(Extracted records)
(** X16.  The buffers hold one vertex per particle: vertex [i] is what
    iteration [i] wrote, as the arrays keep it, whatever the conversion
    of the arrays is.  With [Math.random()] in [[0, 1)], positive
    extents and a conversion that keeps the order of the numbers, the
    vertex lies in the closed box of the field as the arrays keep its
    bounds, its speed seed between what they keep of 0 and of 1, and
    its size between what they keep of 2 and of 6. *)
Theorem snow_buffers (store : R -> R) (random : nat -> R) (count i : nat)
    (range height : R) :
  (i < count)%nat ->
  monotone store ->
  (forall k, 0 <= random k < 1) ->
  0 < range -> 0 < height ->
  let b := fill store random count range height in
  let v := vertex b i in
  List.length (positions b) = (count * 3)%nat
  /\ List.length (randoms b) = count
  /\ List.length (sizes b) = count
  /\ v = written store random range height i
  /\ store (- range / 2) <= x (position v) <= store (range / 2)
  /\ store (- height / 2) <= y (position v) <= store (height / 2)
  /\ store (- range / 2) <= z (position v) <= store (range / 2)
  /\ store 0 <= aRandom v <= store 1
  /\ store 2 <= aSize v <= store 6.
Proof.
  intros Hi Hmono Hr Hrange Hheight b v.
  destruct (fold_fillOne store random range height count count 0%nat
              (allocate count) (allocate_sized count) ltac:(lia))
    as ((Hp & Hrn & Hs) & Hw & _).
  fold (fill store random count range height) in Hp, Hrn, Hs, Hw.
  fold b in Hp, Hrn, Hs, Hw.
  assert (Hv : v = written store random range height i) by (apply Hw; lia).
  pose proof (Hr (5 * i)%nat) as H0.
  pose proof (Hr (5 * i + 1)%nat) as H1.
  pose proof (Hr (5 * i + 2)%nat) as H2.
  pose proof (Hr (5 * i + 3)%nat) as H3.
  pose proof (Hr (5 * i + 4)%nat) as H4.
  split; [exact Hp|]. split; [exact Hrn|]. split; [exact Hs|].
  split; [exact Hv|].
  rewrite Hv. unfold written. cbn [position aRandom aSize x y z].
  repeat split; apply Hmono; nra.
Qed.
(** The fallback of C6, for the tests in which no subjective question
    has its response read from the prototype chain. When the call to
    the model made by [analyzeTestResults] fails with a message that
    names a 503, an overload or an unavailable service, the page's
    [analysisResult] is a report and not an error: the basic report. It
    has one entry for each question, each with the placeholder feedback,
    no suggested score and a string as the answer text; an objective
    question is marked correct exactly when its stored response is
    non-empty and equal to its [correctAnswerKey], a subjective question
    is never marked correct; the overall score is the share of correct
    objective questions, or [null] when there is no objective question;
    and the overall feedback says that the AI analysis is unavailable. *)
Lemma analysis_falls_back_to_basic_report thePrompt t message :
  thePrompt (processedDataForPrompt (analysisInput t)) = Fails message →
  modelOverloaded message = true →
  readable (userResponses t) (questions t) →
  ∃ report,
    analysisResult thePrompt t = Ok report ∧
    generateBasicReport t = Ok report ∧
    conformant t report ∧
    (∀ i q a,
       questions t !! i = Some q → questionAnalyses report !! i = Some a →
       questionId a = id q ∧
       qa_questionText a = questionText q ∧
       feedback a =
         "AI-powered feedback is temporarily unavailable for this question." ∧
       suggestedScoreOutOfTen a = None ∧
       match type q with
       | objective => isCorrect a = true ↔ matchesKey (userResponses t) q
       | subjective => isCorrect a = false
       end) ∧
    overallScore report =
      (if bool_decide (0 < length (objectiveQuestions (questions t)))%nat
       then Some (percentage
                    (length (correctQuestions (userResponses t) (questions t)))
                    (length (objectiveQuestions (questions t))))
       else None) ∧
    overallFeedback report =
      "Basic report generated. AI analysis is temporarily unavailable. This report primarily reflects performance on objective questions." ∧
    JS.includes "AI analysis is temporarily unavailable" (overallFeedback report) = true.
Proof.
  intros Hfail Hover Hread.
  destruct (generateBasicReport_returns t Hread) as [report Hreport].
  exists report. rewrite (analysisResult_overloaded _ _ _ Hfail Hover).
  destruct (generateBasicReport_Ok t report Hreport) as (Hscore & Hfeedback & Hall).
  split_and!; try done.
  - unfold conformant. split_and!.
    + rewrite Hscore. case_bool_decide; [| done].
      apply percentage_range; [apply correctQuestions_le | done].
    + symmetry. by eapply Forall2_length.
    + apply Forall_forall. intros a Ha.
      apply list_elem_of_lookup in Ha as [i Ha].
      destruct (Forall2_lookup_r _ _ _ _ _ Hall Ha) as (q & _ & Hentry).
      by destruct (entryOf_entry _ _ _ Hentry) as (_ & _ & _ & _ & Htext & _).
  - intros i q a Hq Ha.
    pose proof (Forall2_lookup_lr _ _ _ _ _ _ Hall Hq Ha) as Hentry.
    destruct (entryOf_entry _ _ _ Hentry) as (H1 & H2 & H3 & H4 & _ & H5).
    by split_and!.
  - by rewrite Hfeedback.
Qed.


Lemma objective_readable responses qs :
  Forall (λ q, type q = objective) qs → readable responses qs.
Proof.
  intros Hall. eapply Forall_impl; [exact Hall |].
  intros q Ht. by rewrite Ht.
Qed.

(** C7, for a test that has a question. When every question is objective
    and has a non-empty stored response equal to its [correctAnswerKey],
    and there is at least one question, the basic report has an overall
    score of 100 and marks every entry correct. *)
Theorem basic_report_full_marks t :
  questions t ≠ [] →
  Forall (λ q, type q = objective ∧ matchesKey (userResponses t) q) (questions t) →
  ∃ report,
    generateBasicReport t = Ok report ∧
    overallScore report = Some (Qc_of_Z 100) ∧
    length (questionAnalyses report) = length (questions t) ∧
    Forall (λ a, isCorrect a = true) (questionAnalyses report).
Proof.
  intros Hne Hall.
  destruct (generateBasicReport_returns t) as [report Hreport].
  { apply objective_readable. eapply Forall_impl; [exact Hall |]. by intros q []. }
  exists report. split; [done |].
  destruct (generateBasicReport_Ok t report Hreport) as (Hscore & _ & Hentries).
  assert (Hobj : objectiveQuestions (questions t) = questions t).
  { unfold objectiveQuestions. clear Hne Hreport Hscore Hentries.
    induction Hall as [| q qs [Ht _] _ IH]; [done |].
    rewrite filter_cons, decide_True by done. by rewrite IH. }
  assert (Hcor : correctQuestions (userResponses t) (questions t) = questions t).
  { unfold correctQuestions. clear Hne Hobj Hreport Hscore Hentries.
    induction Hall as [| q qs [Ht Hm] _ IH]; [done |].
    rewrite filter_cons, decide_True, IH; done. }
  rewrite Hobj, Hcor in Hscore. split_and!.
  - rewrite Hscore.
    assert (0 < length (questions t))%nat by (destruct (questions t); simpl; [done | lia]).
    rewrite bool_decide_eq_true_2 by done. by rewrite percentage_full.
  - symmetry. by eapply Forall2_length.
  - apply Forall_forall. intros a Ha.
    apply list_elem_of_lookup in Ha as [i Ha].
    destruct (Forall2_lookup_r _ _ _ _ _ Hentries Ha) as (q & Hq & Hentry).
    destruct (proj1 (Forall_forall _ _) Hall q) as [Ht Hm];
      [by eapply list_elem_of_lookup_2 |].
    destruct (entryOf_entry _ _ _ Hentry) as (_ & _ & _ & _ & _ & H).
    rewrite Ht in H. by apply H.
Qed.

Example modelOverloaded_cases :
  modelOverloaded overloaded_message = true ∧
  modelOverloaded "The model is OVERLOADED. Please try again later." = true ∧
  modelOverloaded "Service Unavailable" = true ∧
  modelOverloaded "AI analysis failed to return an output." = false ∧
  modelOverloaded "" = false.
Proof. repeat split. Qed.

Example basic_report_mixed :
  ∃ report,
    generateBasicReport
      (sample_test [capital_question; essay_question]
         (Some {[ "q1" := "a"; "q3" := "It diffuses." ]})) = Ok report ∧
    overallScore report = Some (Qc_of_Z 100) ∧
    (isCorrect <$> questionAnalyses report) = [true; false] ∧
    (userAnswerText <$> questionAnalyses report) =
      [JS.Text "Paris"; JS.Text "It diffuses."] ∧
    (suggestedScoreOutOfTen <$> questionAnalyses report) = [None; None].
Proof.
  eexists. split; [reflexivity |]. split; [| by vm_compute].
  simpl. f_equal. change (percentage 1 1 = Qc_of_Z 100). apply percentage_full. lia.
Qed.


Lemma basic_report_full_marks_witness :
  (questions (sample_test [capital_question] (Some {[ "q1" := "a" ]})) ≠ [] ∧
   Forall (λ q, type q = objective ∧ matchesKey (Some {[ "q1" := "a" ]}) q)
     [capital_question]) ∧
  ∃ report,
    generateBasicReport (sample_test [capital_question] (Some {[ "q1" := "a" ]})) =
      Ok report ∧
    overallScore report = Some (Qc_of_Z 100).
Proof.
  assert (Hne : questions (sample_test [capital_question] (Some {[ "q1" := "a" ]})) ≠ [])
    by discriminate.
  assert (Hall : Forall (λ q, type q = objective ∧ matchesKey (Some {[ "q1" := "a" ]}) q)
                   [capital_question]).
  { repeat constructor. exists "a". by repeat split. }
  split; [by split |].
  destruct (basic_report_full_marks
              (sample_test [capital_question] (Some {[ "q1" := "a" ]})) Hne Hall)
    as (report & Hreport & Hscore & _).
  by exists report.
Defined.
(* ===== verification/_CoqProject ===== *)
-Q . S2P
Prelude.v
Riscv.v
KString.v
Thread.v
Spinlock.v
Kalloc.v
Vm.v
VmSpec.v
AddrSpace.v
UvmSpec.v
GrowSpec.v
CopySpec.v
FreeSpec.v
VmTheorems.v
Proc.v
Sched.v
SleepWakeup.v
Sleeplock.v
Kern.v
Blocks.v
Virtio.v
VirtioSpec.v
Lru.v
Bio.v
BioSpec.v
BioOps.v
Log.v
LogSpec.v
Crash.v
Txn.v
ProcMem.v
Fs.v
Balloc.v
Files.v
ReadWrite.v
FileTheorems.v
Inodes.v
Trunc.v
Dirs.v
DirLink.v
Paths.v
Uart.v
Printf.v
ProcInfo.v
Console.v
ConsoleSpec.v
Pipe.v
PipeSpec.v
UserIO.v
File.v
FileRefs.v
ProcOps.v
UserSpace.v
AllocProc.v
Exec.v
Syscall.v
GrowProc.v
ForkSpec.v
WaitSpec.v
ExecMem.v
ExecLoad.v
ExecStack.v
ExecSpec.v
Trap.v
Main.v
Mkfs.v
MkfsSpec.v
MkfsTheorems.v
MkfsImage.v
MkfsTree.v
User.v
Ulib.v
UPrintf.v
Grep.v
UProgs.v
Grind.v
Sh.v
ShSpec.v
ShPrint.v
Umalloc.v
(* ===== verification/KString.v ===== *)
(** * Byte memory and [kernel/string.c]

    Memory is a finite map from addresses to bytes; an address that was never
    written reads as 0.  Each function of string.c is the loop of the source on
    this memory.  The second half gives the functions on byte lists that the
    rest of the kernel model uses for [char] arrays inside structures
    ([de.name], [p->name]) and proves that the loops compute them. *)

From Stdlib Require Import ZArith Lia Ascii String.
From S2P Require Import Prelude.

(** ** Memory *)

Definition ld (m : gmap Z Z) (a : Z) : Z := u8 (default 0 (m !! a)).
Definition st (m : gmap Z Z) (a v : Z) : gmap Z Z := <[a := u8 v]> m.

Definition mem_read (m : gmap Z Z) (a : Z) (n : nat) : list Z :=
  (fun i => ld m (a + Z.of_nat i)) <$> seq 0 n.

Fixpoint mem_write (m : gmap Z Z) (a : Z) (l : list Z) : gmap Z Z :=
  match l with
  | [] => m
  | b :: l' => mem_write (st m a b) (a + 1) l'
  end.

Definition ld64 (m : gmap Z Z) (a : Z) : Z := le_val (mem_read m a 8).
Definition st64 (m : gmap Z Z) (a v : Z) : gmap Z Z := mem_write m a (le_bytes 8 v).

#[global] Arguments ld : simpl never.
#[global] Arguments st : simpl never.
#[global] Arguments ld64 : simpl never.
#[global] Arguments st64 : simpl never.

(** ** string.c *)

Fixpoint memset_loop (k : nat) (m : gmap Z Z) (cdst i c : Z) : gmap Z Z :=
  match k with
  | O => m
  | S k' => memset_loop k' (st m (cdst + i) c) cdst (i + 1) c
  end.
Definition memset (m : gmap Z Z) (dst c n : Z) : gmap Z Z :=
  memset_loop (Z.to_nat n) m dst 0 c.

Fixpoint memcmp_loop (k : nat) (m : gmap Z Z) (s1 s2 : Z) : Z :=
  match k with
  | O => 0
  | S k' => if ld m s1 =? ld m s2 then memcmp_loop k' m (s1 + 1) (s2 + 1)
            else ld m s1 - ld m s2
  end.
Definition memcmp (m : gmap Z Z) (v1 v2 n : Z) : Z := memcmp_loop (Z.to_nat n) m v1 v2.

• _TASK DESCRIPTION_
Look through the entries above; copy every line holding the string "marked".

• _ANSWER TO THIS PROBLEM_
    question is marked correct exactly when its stored response is
    is never marked correct; the overall score is the share of correct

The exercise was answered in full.